## [What needs to be done]
Bring together all lines of the material below that contain the string "eexists".

------------------------

(* ===== verification/Bitfield.v ===== *)
(** * peer_wire/bitfield.go and peer_wire/reserved.go

    Bit fields of pieces (most significant bit first) and the reserved bytes of
    the handshake. [None] is a run-time panic (an index out of range). *)

From S2P Require Import Prelude.

(** ** Data and operations *)

Definition BitField := bytes.

(** [int(math.Ceil(float64(numPieces) / 8))]: the division by 8 of a float64 is
    exact, the conversion to float64 rounds. *)
Definition BfLen (numPieces : Z) : Z := - ((- f64_of_int numPieces) / 8).

Definition NewBitField (numPieces : Z) : option BitField :=
  if BfLen numPieces <? 0 then None else Some (replicate (Z.to_nat (BfLen numPieces)) Byte.x00).

Definition Valid (bf : BitField) (expectedLen : Z) : bool := lenZ bf =? BfLen expectedLen.

Definition piece_mask (i : Z) : Z := uint8 (Z.shiftl 1 (7 - Z.rem i 8)).

Definition HasPiece (bf : BitField) (i : Z) : option bool :=
  b ← at_index bf (Z.quot i 8);
  Some (0 <? Z.land (b2z b) (piece_mask i)).

Definition SetPiece (bf : BitField) (i : Z) : option BitField :=
  b ← at_index bf (Z.quot i 8);
  set_index bf (Z.quot i 8) (z2b (Z.lor (b2z b) (piece_mask i))).

Fixpoint filter_loop (bf : BitField) (ixs : list Z) : option (list Z) :=
  match ixs with
  | [] => Some []
  | i :: ixs =>
      has ← HasPiece bf i;
      set ← filter_loop bf ixs;
      Some (if has : bool then i :: set else set)
  end.

Definition FilterNotSet (bf : BitField) : option (list Z) :=
  filter_loop bf (seqZ 0 (lenZ bf * 8)).

(** math/bits.OnesCount *)
Definition OnesCount (x : Z) : Z :=
  foldr (fun k acc => Z.b2z (Z.testbit x k) + acc) 0 (seqZ 0 64).

Definition BitsSet (bf : BitField) : Z :=
  foldl (fun sum b => sum + OnesCount (b2z b)) 0 bf.

(** The unused writer of message.go: a slice of booleans as a bit field. *)
Fixpoint bool_field_loop (bf : BitField) (i : Z) (l : list bool) : option BitField :=
  match l with
  | [] => Some bf
  | v :: l => bf' ← (if v then SetPiece bf i else Some bf); bool_field_loop bf' (i + 1) l
  end.

Definition writeBinaryBitField (bytefield : list bool) : option bytes :=
  bf ← NewBitField (lenZ bytefield); bool_field_loop bf 0 bytefield.

(** reserved.go: [8]byte, the values below are of that length. *)
Definition Reserved := bytes.

Definition SupportDHT (r : Reserved) : option bool :=
  b ← at_index r 7; Some (negb (Z.land (b2z b) 1 =? 0)).
Definition SetDHT (r : Reserved) : option Reserved :=
  b ← at_index r 7; set_index r 7 (z2b (Z.lor (b2z b) 1)).
Definition SetExtended (r : Reserved) : option Reserved :=
  b ← at_index r 5; set_index r 5 (z2b (Z.lor (b2z b) 16)).
Definition SupportExtended (r : Reserved) : option bool :=
  b ← at_index r 5; Some (negb (Z.land (b2z b) 16 =? 0)).

(** ** Lemmas *)

Lemma BfLen_ceil n : 0 <= n < 2 ^ 53 -> BfLen n = (n + 7) / 8.
Proof. intros. unfold BfLen. rewrite f64_of_int_exact by lia. lia_div. Qed.

Lemma piece_mask_pow i : 0 <= i -> piece_mask i = 2 ^ (7 - i mod 8).
Proof.
  intros. unfold piece_mask. rewrite Z.rem_mod_nonneg by lia.
  pose proof (Z.mod_pos_bound i 8 eq_refl).
  rewrite Z.shiftl_1_l. apply wrapU_id. unfold in_u.
  split; [apply Z.pow_nonneg; lia|apply Z.pow_lt_mono_r; lia].
Qed.

Lemma land_pow2_pos x k : 0 <= x -> 0 <= k -> (0 <? Z.land x (2 ^ k)) = Z.testbit x k.
Proof.
  intros Hx Hk.
  assert (Z.land x (2 ^ k) = if Z.testbit x k then 2 ^ k else 0) as ->.
  { apply Z.bits_inj'. intros n Hn. rewrite Z.land_spec, Z.pow2_bits_eqb by lia.
    destruct (Z.testbit x k) eqn:E.
    - rewrite Z.pow2_bits_eqb by lia. destruct (Z.eqb_spec k n); subst; [by rewrite E|by rewrite andb_false_r].
    - rewrite Z.bits_0. destruct (Z.eqb_spec k n); subst; [by rewrite E|by rewrite andb_false_r]. }
  destruct (Z.testbit x k); [|done].
  apply Z.ltb_lt, Z.pow_pos_nonneg; lia.
Qed.

Lemma land_pow2_nz x k : 0 <= x -> 0 <= k -> negb (Z.land x (2 ^ k) =? 0) = Z.testbit x k.
Proof.
  intros. rewrite <- land_pow2_pos by done.
  assert (0 <= Z.land x (2 ^ k)) by (apply Z.land_nonneg; lia).
  destruct (Z.eqb_spec (Z.land x (2 ^ k)) 0), (Z.ltb_spec 0 (Z.land x (2 ^ k))); cbn; lia || done.
Qed.

(** The bit of a byte that stands for a piece, and the effect of setting one. *)
Lemma testbit_lor_byte b k n : 0 <= k < 8 -> 0 <= n ->
  Z.testbit (b2z (z2b (Z.lor (b2z b) (2 ^ k)))) n = (k =? n) || Z.testbit (b2z b) n.
Proof.
  intros Hk Hn. rewrite b2z_z2b. change 256 with (2 ^ 8).
  rewrite <- Z.land_ones, Z.land_spec, Z.lor_spec, Z.pow2_bits_eqb by lia.
  destruct (Z.ltb_spec n 8).
  - rewrite Z.ones_spec_low by lia. rewrite andb_true_r. apply orb_comm.
  - rewrite Z.ones_spec_high by lia. rewrite andb_false_r.
    destruct (Z.eqb_spec k n); [lia|]. cbn. symmetry. apply Z.bits_above_log2; [apply b2z_range|].
    destruct (Z.eq_dec (b2z b) 0) as [->|]; [cbn; lia|].
    apply Z.log2_lt_pow2; pose proof (b2z_range b); [lia|].
    apply Z.lt_le_trans with (2 ^ 8); [lia|]. apply Z.pow_le_mono_r; lia.
Qed.

Definition piece_bit (bf : BitField) (i : Z) : bool :=
  match at_index bf (i / 8) with Some b => Z.testbit (b2z b) (7 - i mod 8) | None => false end.

Lemma HasPiece_bit bf i :
  0 <= i < lenZ bf * 8 -> HasPiece bf i = Some (piece_bit bf i).
Proof.
  intros Hi. unfold HasPiece, piece_bit. rewrite Z.quot_div_nonneg by lia.
  destruct (at_index_Some bf (i / 8)) as [b Hb]; [lia_div|].
  rewrite Hb. cbn. rewrite piece_mask_pow by lia.
  rewrite land_pow2_pos; [done|apply b2z_range|].
  pose proof (Z.mod_pos_bound i 8 eq_refl). lia.
Qed.

Lemma SetPiece_bit bf i :
  0 <= i < lenZ bf * 8 ->
  exists bf', SetPiece bf i = Some bf' /\ length bf' = length bf /\
    forall j, 0 <= j -> piece_bit bf' j = (j =? i) || piece_bit bf j.
Proof.
  intros Hi. unfold SetPiece. rewrite Z.quot_div_nonneg by lia.
  destruct (at_index_Some bf (i / 8)) as [b Hb]; [lia_div|].
  rewrite Hb. cbn. rewrite piece_mask_pow by lia.
  destruct (set_index bf (i / 8) _) as [bf'|] eqn:E.
  2:{ rewrite set_index_Some in E; [done|lia_div]. }
  exists bf'. split; [done|]. split; [eapply length_set_index, E|].
  intros j Hj. unfold piece_bit. rewrite (at_index_set_index _ _ _ _ _ E).
  pose proof (Z.mod_pos_bound i 8 eq_refl). pose proof (Z.mod_pos_bound j 8 eq_refl).
  destruct (Z.eqb_spec (j / 8) (i / 8)) as [Heq|Hne].
  - rewrite testbit_lor_byte by lia. rewrite Heq, Hb. f_equal.
    apply eq_true_iff_eq. rewrite !Z.eqb_eq. lia_div.
  - destruct (Z.eqb_spec j i); [subst; done|done].
Qed.

Lemma filter_loop_spec bf ixs :
  Forall (fun i => 0 <= i < lenZ bf * 8) ixs ->
  filter_loop bf ixs = Some (filter (fun i => piece_bit bf i = true) ixs).
Proof.
  induction 1 as [|i ixs Hi _ IH]; [done|].
  cbn [filter_loop]. rewrite HasPiece_bit by done.
  cbn [mbind option_bind]. rewrite IH. cbn [mbind option_bind].
  rewrite filter_cons. by destruct (piece_bit bf i).
Qed.

Lemma NewBitField_spec n : 0 <= n < 2 ^ 53 ->
  exists bf, NewBitField n = Some bf /\ lenZ bf = (n + 7) / 8 /\
    forall i, piece_bit bf i = false.
Proof.
  intros Hn. unfold NewBitField. rewrite BfLen_ceil by done.
  destruct (Z.ltb_spec ((n + 7) / 8) 0); [lia_div|].
  eexists. split; [done|]. rewrite length_replicate. split; [lia|].
  intros i. unfold piece_bit, at_index. destruct (0 <=? i / 8); [|done].
  destruct (_ !! _) eqn:E; [|done]. apply lookup_replicate in E as [-> _].
  change (b2z Byte.x00) with 0. apply Z.bits_0.
Qed.

Lemma foldl_sum_shift (bf : bytes) a :
  foldl (fun sum b => sum + OnesCount (b2z b)) a bf = a + BitsSet bf.
Proof.
  unfold BitsSet. revert a. induction bf as [|b bf IH]; intros a; cbn; [lia|].
  rewrite IH, (IH (0 + _)). lia.
Qed.

Lemma first_byte_count b bf :
  Z.of_nat (length (filter (fun i => piece_bit (b :: bf) i = true) (seqZ 0 8))) = OnesCount (b2z b).
Proof. destruct b; reflexivity. Qed.

Lemma piece_bit_tail b bf i : 0 <= i -> piece_bit (b :: bf) (i + 8) = piece_bit bf i.
Proof.
  intros Hi. unfold piece_bit, at_index.
  replace ((i + 8) / 8) with (i / 8 + 1) by lia_div.
  replace ((i + 8) mod 8) with (i mod 8) by lia_div.
  assert (0 <= i / 8) by lia_div.
  destruct (Z.leb_spec 0 (i / 8)), (Z.leb_spec 0 (i / 8 + 1)); try lia.
  by replace (Z.to_nat (i / 8 + 1)) with (S (Z.to_nat (i / 8))) by lia.
Qed.

Lemma filter_shift_tail b bf l :
  Forall (fun i => 0 <= i) l ->
  length (filter (fun i => piece_bit (b :: bf) i = true) ((fun i => i + 8) <$> l)) =
  length (filter (fun i => piece_bit bf i = true) l).
Proof.
  induction 1 as [|i l Hi _ IH]; [done|].
  rewrite fmap_cons, !filter_cons, piece_bit_tail by done.
  destruct (piece_bit bf i); cbn [decide decide_rel bool_eq_dec]; simpl; by rewrite IH.
Qed.

Lemma seqZ_split_byte n : seqZ 0 (Z.of_nat (S n) * 8) = seqZ 0 8 ++ ((fun i => i + 8) <$> seqZ 0 (Z.of_nat n * 8)).
Proof.
  replace (Z.of_nat (S n) * 8) with (8 + Z.of_nat n * 8) by lia.
  rewrite seqZ_app by lia. f_equal.
  rewrite (list_fmap_ext _ (Z.add 8)) by (intros; lia).
  by rewrite fmap_add_seqZ.
Qed.

Lemma count_pieces bf :
  Z.of_nat (length (filter (fun i => piece_bit bf i = true) (seqZ 0 (lenZ bf * 8)))) = BitsSet bf.
Proof.
  induction bf as [|b bf IH]; [done|].
  change (length (b :: bf)) with (S (length bf)).
  rewrite seqZ_split_byte, filter_app, length_app, Nat2Z.inj_add, first_byte_count.
  rewrite filter_shift_tail.
  - rewrite IH. unfold BitsSet at 2. cbn [foldl]. rewrite foldl_sum_shift. lia.
  - apply Forall_forall. intros i Hi%elem_of_seqZ. lia.
Qed.

(** ** Theorems *)

(** Setting a piece of a bit field that is long enough succeeds, keeps the
    length, makes exactly that piece present and leaves the others. *)
Theorem SetPiece_HasPiece bf i j :
  0 <= i < lenZ bf * 8 -> 0 <= j < lenZ bf * 8 ->
  exists bf', SetPiece bf i = Some bf' /\ length bf' = length bf /\
    HasPiece bf' j = if j =? i then Some true else HasPiece bf j.
Proof.
  intros Hi Hj. destruct (SetPiece_bit bf i Hi) as (bf' & E & Hl & Hb).
  exists bf'. split; [done|]. split; [done|].
  rewrite !HasPiece_bit by (rewrite ?Hl; done). rewrite Hb by lia.
  by destruct (j =? i).
Qed.

Lemma FilterNotSet_filter bf :
  FilterNotSet bf = Some (filter (fun i => piece_bit bf i = true) (seqZ 0 (lenZ bf * 8))).
Proof.
  apply filter_loop_spec, Forall_forall. intros i Hi%elem_of_seqZ. lia.
Qed.

(** C40: FilterNotSet lists, in increasing order and without repetition, exactly the
    pieces of the bit field that are present, and BitsSet counts them. *)
Theorem FilterNotSet_BitsSet bf :
  exists set, FilterNotSet bf = Some set /\ StronglySorted Z.lt set /\
    (forall i, i ∈ set <-> HasPiece bf i = Some true /\ 0 <= i) /\
    lenZ set = BitsSet bf.
Proof.
  rewrite FilterNotSet_filter. eexists. split; [done|]. split_and!.
  - apply StronglySorted_filter, StronglySorted_seqZ.
  - intros i. rewrite list_elem_of_filter, elem_of_seqZ. split.
    + intros [Hb Hi]. rewrite HasPiece_bit by lia. split; [congruence|lia].
    + intros [Hh Hi]. assert (i < lenZ bf * 8) as Hlt.
      { unfold HasPiece in Hh. destruct (at_index _ _) eqn:E; [|done].
        apply at_index_bound in E. rewrite Z.quot_div_nonneg in E by lia. lia_div. }
      rewrite HasPiece_bit in Hh by lia. split; [congruence|lia].
  - apply count_pieces.
Qed.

------------------------

## [Exercise answer]
  eexists. split; [done|]. rewrite length_replicate. split; [lia|].
  rewrite FilterNotSet_filter. eexists. split; [done|]. split_and!.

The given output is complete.